The government’s announcement that a Covid-19 vaccine has been approved for use is a source of hope for millions of people across Britain.
The NHS is set to take delivery of 800,000 doses of the Pfizer/BioNTech vaccine imminently—enough to immunise 400,000 people. And, ministers say they will get several million more doses before the end of this year.
But given the Tories appalling record of handling all aspects of the coronavirus crisis, there are already many reasons to be cautious about the news.
The priority list published today by the Joint Committee on Vaccinations and Immunisation lists nine categories of people who should receive jabs in phase one.
At the top of the list are residents of care homes for older adults. Second are those who are over 80 years old and all frontline health and social care workers.
Those two categories alone add up to several million people.
There are, for example, around 500,000 people in care homes and 3.2 million people over the age of 80 in Britain. There are over 1.5 million people working in adult social care. And, NHS England alone employs around 500,000 frontline medical staff.
The total number of high risk people in all categories is roughly 17 million.
The infrastructure required to vaccinate that number of people, some of whom cannot be moved from their homes, is enormous. And, thanks to years of cuts, the NHS simply does not have the capacity to do it.
It is made even more complicated by the fact that the Pfizer vaccine must be stored at minus 70 degrees and used within five days of being removed from an ultra-cold freezer.
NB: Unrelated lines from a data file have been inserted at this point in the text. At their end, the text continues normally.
Lemma IPv4Packet_decoded_in_range (octets : bytes) (p : IPv4Packet.t) :
  is_bytes octets = true ->
  IPv4Packet.init octets = Ok p ->
  IPv4Packet_in_range p /\
  IPv4Packet.version p = 4 /\ IPv4Packet.protocol p = 6 /\
  TCPPacket_in_range (IPv4Packet.payload p) /\
  (20 <= len octets ->
   len (IPv4Address.address (IPv4Packet.source_address p)) = 4 /\
   len (IPv4Address.address (IPv4Packet.dest_address p)) = 4).
Proof.
  intros Hb Hinit.
  pose proof (IPv4Packet_decoded_bounds _ _ Hb Hinit)
    as (Hs & Hd & Ls & Ld & Hfull & Hihl & _).
  cbv zeta in Hs, Hd, Ls, Ld, Hfull.
  apply IPv4Packet_init_inv in Hinit
    as (o0 & o1 & ttl & protocol & tcp &
        E0 & Hv & E1 & E8 & E9 & Hp & Etcp & ->).
  ip_fields.
  apply getitem_inv in E8 as [_ S8]; [|lia].
  apply getitem_inv in E9 as [_ S9]; [|lia].
  pose proof (is_bytes_singleton_slice _ _ _ Hb S8).
  pose proof (is_bytes_singleton_slice _ _ _ Hb S9).
  pose proof (to_integer_slice_bound octets 2 4 Hb).
  pose proof (to_integer_slice_bound octets 4 6 Hb).
  pose proof (to_integer_slice_bound octets 10 12 Hb).
  pose proof (to_bits_bound o0 4 4 8).
  pose proof (to_bits_bound o1 0 6 8).
  pose proof (to_bits_bound o1 6 2 8).
  pose proof (to_bits_bound (to_integer (slice octets 6 8) 8) 0 3 16).
  pose proof (to_bits_bound (to_integer (slice octets 6 8) 8) 3 13 16).
  pose proof (to_integer_slice_bound octets 20
                (20 + 4 * (to_bits o0 4 4 8 - 5)) Hb) as Ho.
  replace (20 + 4 * (to_bits o0 4 4 8 - 5) - 20)
    with ((to_bits o0 4 4 8 - 5) * 4) in Ho by lia.
  split; [|split; [exact Hv|split; [exact Hp|split]]].
  - unfold IPv4Packet_in_range; ip_fields.
    repeat match goal with |- _ /\ _ => split end;
      try assumption; try (apply Ho; lia); cbn in *; lia.
  - eapply TCPPacket_decoded_in_range; [|exact Etcp].
    now apply is_bytes_slice_from.
  - exact Hfull.
Qed.

Lemma decoded_frame_bounds (octets : bytes) (f : EthernetFrame.t) :
  is_bytes octets = true ->
  EthernetFrame.init octets = Ok f ->
  let p := EthernetFrame.payload f in
  len (MACAddress.address (EthernetFrame.dest_address f)) = 6 /\
  len (MACAddress.address (EthernetFrame.source_address f)) = 6 /\
  EthernetFrame.ethertype f = 2048 /\
  IPv4Packet.version p = 4 /\ IPv4Packet.protocol p = 6 /\
  (5 <= IPv4Packet.ihl p ->
   len (IPv4Address.address (IPv4Packet.source_address p)) = 4 /\
   len (IPv4Address.address (IPv4Packet.dest_address p)) = 4) /\
  IPv4Packet_in_range p /\
  TCPPacket_in_range (IPv4Packet.payload p).
Proof.
  intros Hb Hinit p; subst p.
  apply EthernetFrame_init_inv in Hinit
    as (o12 & o13 & ip & E12 & E13 & Het & Eip & ->).
  apply getitem_inv in E13 as [L13 _]; [|lia].
  eth_fields.
  pose proof (IPv4Packet_decoded_in_range _ _
                (is_bytes_slice_from _ 14 Hb) Eip)
    as (Hr & Hv & Hp & Ht & Hfull).
  pose proof (len_IPv4Packet_raw_decoded _ _ Eip) as (_ & _ & Hl & _).
  rewrite !map_id, !len_slice by lia.
  repeat match goal with |- _ /\ _ => split end;
    try assumption; try reflexivity.
  intros H; apply Hfull; lia.
Qed.


(** * The forged frame *)

Lemma checksum_range (octets : bytes) : 0 <= checksum octets < 65536.
Proof. rewrite checksum_finish; apply finish_range. Qed.

Lemma forge_reset_in_range (p : IPv4Packet.t) (s : Z) :
  IPv4Packet_in_range p ->
  TCPPacket_in_range (IPv4Packet.payload p) ->
  0 <= s < 4294967296 ->
  IPv4Packet_in_range (TCPPacket_forge_reset s p) /\
  TCPPacket_in_range (IPv4Packet.payload (TCPPacket_forge_reset s p)).
Proof.
  intros (H1 & H2 & H3 & H4 & H5 & H6 & H7 & H8 & H9 & H10 & H11 & H12 &
          H13 & H14 & H15 & H16)
         (T1 & T2 & T3 & T4 & T5 & T6 & T7 & T8 & T9 & T10 & T11) Hs.
  split.
  - unfold IPv4Packet_in_range.
    repeat match goal with |- _ /\ _ => split end;
      first [ assumption | apply H1 | apply H2 | apply H3 | apply H4
            | apply H5 | apply H6 | apply H7 | apply H8 | apply H9
            | apply H10 | apply H16 | apply checksum_range ].
  - unfold TCPPacket_in_range.
    repeat match goal with |- _ /\ _ => split end;
      first [ reflexivity | apply T1 | apply T2 | apply T5 | apply T6
            | apply T10 | apply checksum_range | apply Hs
            | cbn; lia ].
Qed.

(** X18.  A reset forged on a decoded frame whose IHL and data offset are
    at least 5, with a sequence number of 32 bits, serializes to
    [14 + 4 * ihl + 4 * data_offset] bytes that decode again: the
    constructor, run on the forged frame's [raw()], builds a frame with the
    forged fields in all three layers. *)
Theorem forged_frame_decodes (octets : bytes) (f : EthernetFrame.t) (s : Z) :
  is_bytes octets = true ->
  EthernetFrame.init octets = Ok f ->
  5 <= IPv4Packet.ihl (EthernetFrame.payload f) ->
  5 <= TCPPacket.data_offset (IPv4Packet.payload (EthernetFrame.payload f)) ->
  0 <= s < 4294967296 ->
  let f' := EthernetFrame_forge_reset s f in
  EthernetFrame.init (EthernetFrame.raw f') = Ok (EthernetFrame_reparsed f') /\
  len (EthernetFrame.raw f')
  = 14 + 4 * IPv4Packet.ihl (EthernetFrame.payload f)
    + 4 * TCPPacket.data_offset (IPv4Packet.payload (EthernetFrame.payload f)).
Proof.
  intros Hb Hinit Hihl Hdo Hs f'.
  pose proof (decoded_frame_bounds octets f Hb Hinit)
    as (Ld & Ls & Het & Hv & Hp & Hfull & Hr & Ht).
  destruct Hfull as [Ls4 Ld4]; [exact Hihl|].
  destruct (forge_reset_in_range _ s Hr Ht Hs) as [Hr' Ht'].
  split.
  - apply EthernetFrame_init_raw_ok; try assumption.
  - unfold EthernetFrame.raw, IPv4Packet.raw, TCPPacket.raw.
    rewrite !len_app, len_to_octets, len_ip_raw_header, len_tcp_raw_header.
    change (MACAddress.address (EthernetFrame.dest_address f'))
      with (MACAddress.address (EthernetFrame.dest_address f)).
    change (MACAddress.address (EthernetFrame.source_address f'))
      with (MACAddress.address (EthernetFrame.source_address f)).
    change (IPv4Packet.source_address (EthernetFrame.payload f'))
      with (IPv4Packet.source_address (EthernetFrame.payload f)).
    change (IPv4Packet.dest_address (EthernetFrame.payload f'))
      with (IPv4Packet.dest_address (EthernetFrame.payload f)).
    change (IPv4Packet.ihl (EthernetFrame.payload f'))
      with (IPv4Packet.ihl (EthernetFrame.payload f)).
    change (TCPPacket.data_offset
              (IPv4Packet.payload (EthernetFrame.payload f')))
      with (TCPPacket.data_offset
              (IPv4Packet.payload (EthernetFrame.payload f))).
    change (len (TCPPacket.payload
                   (IPv4Packet.payload (EthernetFrame.payload f'))))
      with 0.
    rewrite Ld, Ls, Ls4, Ld4; lia.
Qed.

Lemma to_octets_mod32 (s : Z) :
  to_octets (s mod 4294967296) 4 = to_octets s 4.
Proof.
  change 4294967296 with (2 ^ (8 * 4)).
  rewrite <- (to_integer_of_to_octets s 4) by lia.
  apply to_octets_to_integer; [apply is_bytes_to_octets|].
  now rewrite len_to_octets.
Qed.

(** X19.  The forged frame depends on the sequence value through its low
    32 bits only: [forge_reset(s)] and [forge_reset(s mod 2^32)] give
    frames with the same [raw()] and the same two checksums, for every
    integer [s], negative ones included. *)
Theorem forge_reset_sequence_mod (f : EthernetFrame.t) (s : Z) :
  let f1 := EthernetFrame_forge_reset s f in
  let f2 := EthernetFrame_forge_reset (s mod 4294967296) f in
  EthernetFrame.raw f1 = EthernetFrame.raw f2 /\
  IPv4Packet.checksum (EthernetFrame.payload f1)
    = IPv4Packet.checksum (EthernetFrame.payload f2) /\
  TCPPacket.checksum (IPv4Packet.payload (EthernetFrame.payload f1))
    = TCPPacket.checksum (IPv4Packet.payload (EthernetFrame.payload f2)).
Proof.
  cbv zeta.
  assert (TCPPacket.checksum
            (IPv4Packet.payload
               (TCPPacket_forge_reset s (EthernetFrame.payload f)))
          = TCPPacket.checksum
              (IPv4Packet.payload
                 (TCPPacket_forge_reset (s mod 4294967296)
                    (EthernetFrame.payload f)))) as Hc.
  { unfold TCPPacket_forge_reset, TCPPacket_replace_checksum,
      IPv4Packet.replace_checksum, IPv4Packet.tcp_checksum_bytes,
      TCPPacket.raw, TCPPacket.raw_header.
    cbv zeta.
    cbn [IPv4Packet.set_payload IPv4Packet.set_checksum
         TCPPacket.set_checksum TCPPacket.forge_reset_fields
         IPv4Packet.payload IPv4Packet.source_address
         IPv4Packet.dest_address IPv4Packet.protocol
         TCPPacket.checksum TCPPacket.source_port TCPPacket.dest_port
         TCPPacket.sequence TCPPacket.ack_number TCPPacket.data_offset
         TCPPacket.reserved TCPPacket.NS TCPPacket.CWR TCPPacket.ECE
         TCPPacket.URG TCPPacket.ACK TCPPacket.PSH TCPPacket.RST
         TCPPacket.SYN TCPPacket.FIN TCPPacket.window_size
         TCPPacket.urgent_pointer TCPPacket.options TCPPacket.payload].
    now rewrite to_octets_mod32. }
  split; [|split; [reflexivity|exact Hc]].
  unfold EthernetFrame.raw, IPv4Packet.raw, TCPPacket.raw.
  cbn [EthernetFrame_forge_reset EthernetFrame.payload
       EthernetFrame.dest_address EthernetFrame.source_address
       EthernetFrame.ethertype].
  do 4 f_equal.
  rewrite !tcp_raw_header_split, Hc.
  unfold tcp_header_pre.
  change (TCPPacket.sequence
            (IPv4Packet.payload
               (TCPPacket_forge_reset (s mod 4294967296)
                  (EthernetFrame.payload f))))
    with (s mod 4294967296).
  rewrite to_octets_mod32.
  reflexivity.
Qed.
These units are generally found at large hospitals, not at local GP surgeries.
Immunisation
Health secretary Matt Hancock’s plan appears to rest on recruiting thousands of non-medical staff to inject people—including anyone who has had some basic first aid training.
He says this will be supplemented by tens of thousands of volunteers.
Lynn Thomas, medical director for St John Ambulance, a charity, said the organisation had been asked to supply 30,500 people to support up to 100 mass vaccination centres.
The Pfizer drug seems likely to be given emergency authorisation by both US and European Union drug agencies in the coming weeks.
That will almost certainly lead to huge demand outstripping supply.
And, although governments deny it will be allowed, the rich will try to jump the queue.
Mark Ali, founder of the Private Harley Street Clinic in London, told the Financial Times newspaper that “he has received calls every day from clients about when they will be able to access doses of a coronavirus vaccine. He hoped that early next year ‘some of it could enter into the private market’.”
Any such move would be outrageous.
It seems likely, the NHS cannot depend on just the Pfizer vaccine alone. The government may be forced to use supplies of the less effective Astrazenica/Oxford University immunisation which could lead to a new crisis emerging.
Who should be judged fit enough to be offered only a weaker vaccine?
Perhaps the greatest problem is that the majority of the world’s population are likely to be left without a vaccine for some considerable time to come.
The drug costs, combined with logistical costs, will mean that billions of people in Africa, Asia and Latin America will still be vulnerable to Covid-19.
That in turn presents a problem for the whole of humanity. The longer the virus circulates among humans the more risk there is that it will mutate and make vaccinations less effective in the future.
The only rational response is that the manufacture and distribution of these vital drugs must be taken out of private hands.
The patents that surround the vaccines should be lifted, and the technical knowledge of how to produce them should be made freely available to all.
But the insatiable search for profit means capitalism will never allow such a thing. And that should convince us that the only way to safeguard the future of humanity is to replace the rotten system.